Turns out they've known all about you for years,
have a file the length of a paddy-wagon
with everything-tapes, prints, film
the whole shmear. Don't ask me how but
they've managed to plug a mike into one of your molars
and know every felonious move & transgression
back to the very beginning, with ektachromes
of your least indiscretion & pecadillo.
Needless to say, you are thrilled,
tho sitting there in the docket
you bogart it, tough as an old tooth-
your jaw set, your sleeves rolled
& three days of stubble
Only,
when they play it back it looks different:
a life common & loathsome as gum stuck to a chair.
Tedious hours of you picking your nose,
scratching, eating, clipping your toenails
Alone, you look stupid; in public, your rapier
wit is slimy & limp as an old bandaid.
They have thousands of pictures of people around you
stifling yawns. As for sex-a bit
of pathetic groping among the unlovely & luckless:
a dance with everyone making steamy love in the dark
& you alone in a corner eating a pretzel.
You leap to your feet protesting
that's not how it was, they have it all wrong.
But nobody hears you. The bailiff
is snoring, the judge is cleaning his teeth,
the jurors are all wearing glasses with eyes painted open.
The flies have folded their wings and stopped buzzing.

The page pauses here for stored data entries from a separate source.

(** What a turn of the worker comes to. *)
Lemma worker_resume_cases (resp : response) (url : str) (s : shared) :
  exists pre,
    forallb quiet pre = true
    /\ ((exists e,
            analyze_page resp url s = (s, pre, Raise e)
            /\ worker_resume resp url s = (s, pre, Raise e))
        \/ (exists divs subs,
               analyze_page resp url s = (s, pre, Ok (divs, subs))
               /\ worker_resume resp url s
                  = match Queue.unfinished_tasks (queue s) + length subs with
                    | O =>
                        (turn_state s divs subs 0,
                         pre ++ map PutWriter divs ++ map Put subs ++ [Scanned],
                         Raise ValueError)
                    | S n =>
                        (turn_state s divs subs n,
                         pre ++ map PutWriter divs ++ map Put subs
                           ++ [Scanned; TaskDone url],
                         Ok tt)
                    end)).
Proof.
  destruct (analyze_page_quiet resp url s) as (pre & r & Ha & Hq).
  exists pre. split; [exact Hq|].
  destruct r as [[divs subs]|e].
  - right. exists divs, subs. split; [exact Ha|].
    now apply worker_resume_ok.
  - left. exists e. split; [exact Ha|]. now apply worker_resume_raise.
Qed.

In the end, after huge doses of coffee,
the jury is polled. One after another
they manage to rise to their feet
like narcoleptics in August, sealing your fate:
Innocent
innocent
innocent
Right down the line.
You are carried out screaming.
On this day in 1948, the
state of Israel officially came into being.
It's the birthday of novelist and travel writer Mary Morris, born in
Chicago, Illinois (1947).
It's the birthday of avant-garde poet, composer, and artist Richard Kostelanetz, born in New York City (1940). He's the author of a staggering number books, including volumes of poetry, experimental novels, and studies of kindred spirits Gertrude Stein and John Cage.

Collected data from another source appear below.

(** * reactchat/src/App.tsx: the route table and the root component

    The module under study builds, at load time, one router from a JSX
    route tree and exports a root component that hands this router to
    [RouterProvider].  The development embeds

    - the JSX elements written in [App.tsx] ([React]),
    - the functions of the routing library that [App.tsx] calls or that
      decide what the router does with its table ([ReactRouter]):
      [createRoutesFromElements], [createBrowserRouter], [flattenRoutes],
      [rankRouteBranches], [matchPath], [matchRouteBranch], [matchRoutes]
      and the rendering of a match chain,
    - the module itself ([AppModule]): its top-level binding [router],
      the component [App] and its export list,
    - the closed forms the proofs compare the module with ([Expected]).

    Effects are explicit: a world holds the browser location and the heap
    of router objects, and every operation is a function in a small
    state-and-failure monad over that world. *)

From Stdlib Require Import String Ascii List Bool Arith Lia.
Import ListNotations.
Open Scope string_scope.
Open Scope list_scope.
Set Warnings "-register-all".

(** ** String helpers corresponding to the JavaScript string operations used *)

Module Str.

Definition slash : ascii := "/"%char.

Definition is_slash (c : ascii) : bool := Ascii.eqb c slash.

(** [s] matches [/^\/*$/]. *)
Fixpoint all_slashes (s : string) : bool :=
  match s with
  | EmptyString => true
  | String c r => is_slash c && all_slashes r
  end.

(** [s.replace(/^\/*/, "")]. *)
Fixpoint strip_leading_slashes (s : string) : string :=
  match s with
  | EmptyString => EmptyString
  | String c r => if is_slash c then strip_leading_slashes r else s
  end.

(** [s.replace(/\/*$/, "")]. *)
Fixpoint strip_trailing_slashes (s : string) : string :=
  match s with
  | EmptyString => EmptyString
  | String c r =>
      if is_slash c && all_slashes r then EmptyString
      else String c (strip_trailing_slashes r)
  end.

(** [s.slice(n)]. *)
Fixpoint slice (n : nat) (s : string) : string :=
  match n, s with
  | O, _ => s
  | S n', String _ r => slice n' r
  | S _, EmptyString => EmptyString
  end.

(** [s.slice(0, n)]. *)
Fixpoint take (n : nat) (s : string) : string :=
  match n, s with
  | S n', String c r => String c (take n' r)
  | _, _ => EmptyString
  end.

(** [s.startsWith(p)]. *)
Definition startsWith (p s : string) : bool := String.prefix p s.

(** ASCII lower-casing, the case folding of a regular expression with the
    [i] flag restricted to ASCII letters. *)
Definition lower (c : ascii) : ascii :=
  let n := nat_of_ascii c in
  if ((65 <=? n)%nat && (n <=? 90)%nat)%bool then ascii_of_nat (n + 32) else c.

Definition char_eqb (caseSensitive : bool) (a b : ascii) : bool :=
  if caseSensitive then Ascii.eqb a b else Ascii.eqb (lower a) (lower b).

(** If [s] begins with the literal [p] (up to case when [caseSensitive] is
    off) return what follows it. *)
Fixpoint strip_literal (caseSensitive : bool) (p s : string) : option string :=
  match p, s with
  | EmptyString, _ => Some s
  | String a p', String b s' =>
      if char_eqb caseSensitive a b then strip_literal caseSensitive p' s'
      else None
  | String _ _, EmptyString => None
  end.

(** [s.replace(/\/\/+/g, "/")]: every run of slashes becomes one slash.
    [after_slash] tells that the previous character was a slash. *)
Fixpoint collapse_from (after_slash : bool) (s : string) : string :=
  match s with
  | EmptyString => EmptyString
  | String c r =>
      if is_slash c
      then if after_slash then collapse_from true r
           else String c (collapse_from true r)
      else String c (collapse_from false r)
  end.

Definition collapse_slashes (s : string) : string := collapse_from false s.

(** [parts.join("/")]. *)
Fixpoint join_slash (parts : list string) : string :=
  match parts with
  | [] => EmptyString
  | [p] => p
  | p :: ps => p ++ String slash (join_slash ps)
  end.

(** [s.split("/")]. *)
Fixpoint split_slash (s : string) : list string :=
  match s with
  | EmptyString => [EmptyString]
  | String c r =>
      if is_slash c then EmptyString :: split_slash r
      else match split_slash r with
           | seg :: segs => String c seg :: segs
           | [] => [String c EmptyString]
           end
  end.

(** The class [.] of a regular expression without the [s] flag: any
    character but a line terminator. *)
Definition dot (c : ascii) : bool :=
  negb (Ascii.eqb c "010"%char) && negb (Ascii.eqb c "013"%char).

(** [s.replace(/(.)\/+$/, "$1")]: the leftmost character that is followed
    by nothing but one or more slashes keeps its place, the slashes go. *)
Fixpoint strip_base (s : string) : string :=
  match s with
  | EmptyString => EmptyString
  | String c r =>
      if dot c && negb (String.eqb r EmptyString) && all_slashes r
      then String c EmptyString
      else String c (strip_base r)
  end.

End Str.

(** ** React: the elements that [App.tsx] writes *)

Module React.

(** Page components imported by the module; their bodies live elsewhere. *)
Inductive component : Type :=
| Home.

(** A reference to a heap-allocated router object. *)
Definition ref := nat.

(** JSX elements.  [Route] carries the two props the source sets on it
    ([path], [element]) and its children; every other prop is absent. *)
Inductive element : Type :=
| Jsx (c : component)
| Route (path : option string) (elem : option element) (children : list element)
| RouterProvider (router : ref).

(** JavaScript values a caller may pass to a component. *)
Inductive jsval : Type :=
| VUndefined
| VNull
| VBool (b : bool)
| VNum (n : nat)
| VStr (s : string)
| VObj (fields : list (string * jsval)).

End React.

(** ** The routing library, as far as the module relies on it *)

Module ReactRouter.
Import Str React.

(** *** Route objects *)

(** A route object as [createRoutesFromElements] produces it: [id] is the
    position of the element in the JSX tree ([0], [0-0], ...), [path] and
    [element] are copied from the props and are [None] when the prop is
    not written. *)
Inductive RouteObject : Type :=
| mkRoute (id : list nat) (path : option string) (elem : option element)
          (children : list RouteObject).

Definition route_id (r : RouteObject) : list nat :=
  match r with mkRoute i _ _ _ => i end.
Definition route_path (r : RouteObject) : option string :=
  match r with mkRoute _ p _ _ => p end.
Definition route_element (r : RouteObject) : option element :=
  match r with mkRoute _ _ e _ => e end.
Definition route_children (r : RouteObject) : list RouteObject :=
  match r with mkRoute _ _ _ c => c end.

(** [createRoutesFromChildren]: every child has to be a [<Route>] (the
    library's invariant throws otherwise, here [None]); its children are
    converted under the extended tree path. *)
Fixpoint routeFromElement (treePath : list nat) (e : element)
  : option RouteObject :=
  match e with
  | Route p el ch =>
      let fix each (index : nat) (l : list element)
        : option (list RouteObject) :=
        match l with
        | [] => Some []
        | c :: l' =>
            match routeFromElement (treePath ++ [index]) c,
                  each (S index) l' with
            | Some r, Some rs => Some (r :: rs)
            | _, _ => None
            end
        end in
      match each 0 ch with
      | Some rs => Some (mkRoute treePath p el rs)
      | None => None
      end
  | _ => None
  end.

Fixpoint createRoutesFromChildren (parentPath : list nat) (index : nat)
  (children : list element) : option (list RouteObject) :=
  match children with
  | [] => Some []
  | c :: l =>
      match routeFromElement (parentPath ++ [index]) c,
            createRoutesFromChildren parentPath (S index) l with
      | Some r, Some rs => Some (r :: rs)
      | _, _ => None
      end
  end.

It's the birthday of accordionist and band-leader Lawrence Welk, born in Strasburg, North Dakota (1903).
On this date in 1804, the first overland expedition across the North American continent set out from St. Louis, under the leadership of Captain Meriwether Lewis and Lieutenant William Clark. The expedition had been ordered by President Thomas Jefferson in order to get a sense of the land recently acquired from France through the Louisiana Purchase. The expedition would take Louis and Clark, and about forty others, up the Missouri River, through the Dakotas and Montana, across the Continental Divide, and eventually down to the mouth of the Columbia River. At the request of President Jefferson, Lewis and Clark kept detailed journals, in which they kept a record of their adventures, and of the plants and animals they encountered on their way. They listed a hundred and seventy-eight plants and a hundred and twenty-two animals-many, like the lynx and the prairie-dog, now at risk of extinction.

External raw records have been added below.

(** * Sliding-window forecasting example: windowing, batching and the
      train/validate loop of [examples/forecasting/load_forecasting.py].

    The script is embedded shallowly.  Python lists are Rocq lists, Python
    integers are [Z], operations that can raise return a [result].  The
    recurrent network and the optimiser are opaque: they enter as section
    variables ([forward], [train_step]).  Real numbers are exact rationals
    ([Q], compared with [==]); rounding of 32-bit floats is outside the
    model. *)

From Stdlib Require Import List ZArith QArith Qabs Lia Bool.
From Stdlib Require String Ascii DecimalString DecimalZ DecimalPos.
Import ListNotations.
Open Scope Z_scope.

(** ** Python primitives used by the script *)

Module Py.

Inductive exn : Type :=
| ZeroDivisionError
| IndexError
| TypeError
| ValueError.

Inductive result (T : Type) : Type :=
| Ok (v : T)
| Raise (e : exn).
Arguments Ok {T} v.
Arguments Raise {T} e.

Definition bind {T U : Type} (c : result T) (k : T -> result U) : result U :=
  match c with
  | Ok v => k v
  | Raise e => Raise e
  end.

(** [len(l)] *)
Definition len {T : Type} (l : list T) : Z := Z.of_nat (length l).

(** [range(n)]: empty when [n <= 0]. *)
Definition range (n : Z) : list Z := map Z.of_nat (seq 0 (Z.to_nat n)).

(** A slice bound is counted from the end when negative and is then
    clipped to [0 .. len]. *)
Definition clip (n x : Z) : Z :=
  if x <? 0 then Z.max (x + n) 0 else Z.min x n.

(** [l[a:b]]: never raises. *)
Definition slice {T : Type} (l : list T) (a b : Z) : list T :=
  let lo := clip (len l) a in
  let hi := clip (len l) b in
  firstn (Z.to_nat (hi - lo)) (skipn (Z.to_nat lo) l).

(** [l[i]]: a negative index counts from the end; out of range raises. *)
Definition index {T : Type} (l : list T) (i : Z) : result T :=
  let j := if i <? 0 then i + len l else i in
  if j <? 0 then Raise IndexError
  else match nth_error l (Z.to_nat j) with
       | Some v => Ok v
       | None => Raise IndexError
       end.

(** [a % b] on integers: floor modulo, raising on a zero divisor. *)
Definition modulo (a b : Z) : result Z :=
  if b =? 0 then Raise ZeroDivisionError else Ok (a mod b).

End Py.

Import Py.

Notation "x <- c ;; k" := (bind c (fun x => k))
  (at level 61, c at next level, right associativity).
Notation "' pat <- c ;; k" := (bind c (fun x => match x with pat => k end))
  (at level 61, pat pattern, c at next level, right associativity).

(** Monadic map, left to right, stopping at the first exception. *)
Fixpoint mapM {T U : Type} (f : T -> result U) (l : list T) : result (list U) :=
  match l with
  | [] => Ok []
  | x :: l' => v <- f x ;; vs <- mapM f l' ;; Ok (v :: vs)
  end.

(** Monadic left fold, the shape of a [for] loop with accumulators. *)
Fixpoint foldM {S T : Type} (f : S -> T -> result S) (s : S) (l : list T)
  : result S :=
  match l with
  | [] => Ok s
  | x :: l' => s' <- f s x ;; foldM f s' l'
  end.

(** ** [create_dataset] (lines 76-90) *)

Section Windowing.

Context {A : Type}.

(** One iteration of the [for i in range(...)] loop: both lists grow by
    one window. *)
Definition create_dataset_body (df : list A) (lookback : Z)
    (acc : list (list A) * list (list A)) (i : Z)
  : list (list A) * list (list A) :=
  let '(X, y) := acc in
  let feature := slice df i (i + lookback) in
  let target := slice df (i + 1) (i + lookback + 1) in
  (X ++ [feature], y ++ [target]).

(** The function has no [raise] and uses only [len], [range], slicing and
    [append]; it returns the pair [(X, y)]. *)
Definition create_dataset (df : list A) (lookback : Z)
  : result (list (list A) * list (list A)) :=
  Ok (fold_left (create_dataset_body df lookback)
                (range (len df - lookback)) ([], [])).

End Windowing.

(** ** The dataset wrapper (lines 102-126) *)

Section Dataset.

Context {A : Type}.

(** [transform] and [target_transform] default to [None]. *)
Record UCIElectricityDataset : Type := mkDataset {
  features : list (list A);
  target : list (list A);
  transform : option (list A -> list A);
  target_transform : option (list A -> list A)
}.

(** [__len__] *)
Definition dataset_len (self : UCIElectricityDataset) : Z :=
  len (features self).

(** [t.unsqueeze(1)] on a 1-D tensor of length [L]: shape [[L, 1]]. *)
Definition unsqueeze1 (t : list A) : list (list A) :=
  map (fun x => [x]) t.

(** [if f: v = f(v)] for an optional callable. *)
Definition apply_transform (f : option (list A -> list A)) (v : list A)
  : list A :=
  match f with
  | Some g => g v
  | None => v
  end.

(** [__getitem__]: list indexing raises [IndexError] out of range;
    [torch.Tensor(...)] keeps the values. *)
Definition getitem (self : UCIElectricityDataset) (idx : Z)
  : result (list (list A) * list (list A)) :=
  f <- index (features self) idx ;;
  t <- index (target self) idx ;;
  let f := apply_transform (transform self) f in
  let t := apply_transform (target_transform self) t in
  Ok (unsqueeze1 f, unsqueeze1 t).

(** ** The batch source (lines 128-131) *)

(** Modelled from the spec: [torch.utils.data.DataLoader] is library code
    and is not under src/.  With [shuffle=False] the spec (sections 3 and
    8) has it walk the sample indices [0 .. M-1] in order, close a batch
    every [batch_size] indices and keep the short batch left at the end;
    a batch size that is not positive is rejected when the loader is
    built. *)
Record DataLoader : Type := mkLoader {
  dataset : UCIElectricityDataset;
  batch_size : Z
}.

(** Modelled from the spec: building the loader; a batch size that is not
    positive is a configuration error (section 7). *)
Definition new_DataLoader (ds : UCIElectricityDataset) (B : Z)
  : result DataLoader :=
  if B <=? 0 then Raise ValueError else Ok (mkLoader ds B).

(** Modelled from the spec: the index batches of one pass; [batch] holds
    the indices of the batch being filled. *)
Fixpoint batch_sampler (B : Z) (batch : list Z) (idxs : list Z)
  : list (list Z) :=
  match idxs with
  | [] => if 0 <? len batch then [batch] else []
  | i :: rest =>
      let batch := batch ++ [i] in
      if len batch =? B then batch :: batch_sampler B [] rest
      else batch_sampler B batch rest
  end.

(** Modelled from the spec: a batch is fetched by reading its samples in
    order through [getitem] and stacking histories and targets apart.
    Stacking expects samples of one shape, as the windows of one series
    are; ragged samples are not told apart here. *)
Definition fetch (ds : UCIElectricityDataset) (idxs : list Z)
  : result (list (list (list A)) * list (list (list A))) :=
  samples <- mapM (getitem ds) idxs ;;
  Ok (map fst samples, map snd samples).

(** Modelled from the spec: one pass over the loader.  Batches are
    produced on demand, so a pass is a list of fetches, each of which
    may raise when it is reached. *)
Definition iter_loader (dl : DataLoader)
  : list (result (list (list (list A)) * list (list (list A)))) :=
  map (fetch (dataset dl))
      (batch_sampler (batch_size dl) [] (range (dataset_len (dataset dl)))).

End Dataset.

Arguments UCIElectricityDataset A : clear implicits.
Arguments DataLoader A : clear implicits.

(** ** Tensors of rationals and the numpy operations of the validation pass *)

(** A batch of shape [[batch, time, features]]. *)
Definition tensor3 : Type := list (list (list Q)).

Definition batch_t : Type := (tensor3 * tensor3)%type.

Fixpoint zip_with {T U V : Type} (f : T -> U -> V) (l : list T) (r : list U)
  : list V :=
  match l, r with
  | x :: l', y :: r' => f x y :: zip_with f l' r'
  | _, _ => []
  end.

Definition Qsum (l : list Q) : Q := fold_right Qplus (0#1) l.

(** All scalars of a tensor, in row-major order. *)
Definition flatten (t : tensor3) : list Q := concat (concat t).

(** [np.abs(y - pred)] for two arrays of one shape (broadcasting of
    unequal shapes is not modelled; the statements assume one shape). *)
Definition error_abs (y pred : tensor3) : tensor3 :=
  zip_with (zip_with (zip_with (fun a b => Qabs (a - b)))) y pred.

(** [a.size] *)
Definition size (t : tensor3) : Z := len (flatten t).

(** [np.sum(a)] *)
Definition np_sum (t : tensor3) : Q := Qsum (flatten t).

(** [pred[:, -1, :]]: the last time step of every sample, shape
    [[batch, features]]. *)
Definition last_timestep (pred : tensor3) : result (list (list Q)) :=
  mapM (fun sample => index sample (-1)) pred.

(** A numpy array of rank 0, 1 or 2. *)
Inductive ndarray : Type :=
| Arr0 (x : Q)
| Arr1 (v : list Q)
| Arr2 (rows : list (list Q)).

(** [a.squeeze()] on a 2-D array: every axis of size 1 is dropped. *)
Definition squeeze (rows : list (list Q)) : ndarray :=
  match rows with
  | [r] => match r with
           | [x] => Arr0 x
           | _ => Arr1 r
           end
  | _ => if forallb (fun r => len r =? 1) rows then Arr1 (concat rows)
         else Arr2 rows
  end.

(** What iterating an array yields: scalars from rank 1, rows from rank 2. *)
Inductive item : Type :=
| Num (x : Q)
| Row (v : list Q).

(** [l.extend(a)]: a rank-0 array is not iterable. *)
Definition extend (l : list item) (a : ndarray) : result (list item) :=
  match a with
  | Arr0 _ => Raise TypeError
  | Arr1 v => Ok (l ++ map Num v)
  | Arr2 rows => Ok (l ++ map Row rows)
  end.

(** ** The train/validate loop (lines 192-238) *)

Inductive mode : Type :=
| Training
| Evaluating.

(** The accumulators of one validation pass. *)
Record val_acc : Type := mkAcc {
  sum_error : Q;
  sum_len : Z;
  last_preds : list item
}.

(** What the script leaves behind: the model, the epochs' mode switches in
    order, the printed MAE values and the last [last_preds] list. *)
Record run_state (M : Type) : Type := mkRun {
  model : M;
  trace : list (Z * mode);
  reports : list (Z * Q);
  plotted : option (list item)
}.
Arguments mkRun {M}.
Arguments model {M}.
Arguments trace {M}.
Arguments reports {M}.
Arguments plotted {M}.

It's the birthday of the British manufacturer and social
reformer Robert
Owen, born in Newtown, Montgomeryshire, Wales (1771). He worked his
way up from clothier's apprentice, at the age of ten, to become a manager and
partner in a large Manchester cotton mill. After he convinced his partners to
purchase the New Lanark mills in Scotland, he began an ambitious social welfare
program to improve the lives of the poor inhabitants of the town. He fixed up
the houses, opened a store, and established the first infant school in Great
Britain. His ideas about promoting the "unity and cooperation" of
workers made him a forerunner of socialism, and an early leader of the British
trade union movement. In the United States, he became known for his founding,
in 1825, of the utopian cooperative community of New Harmony, Indiana.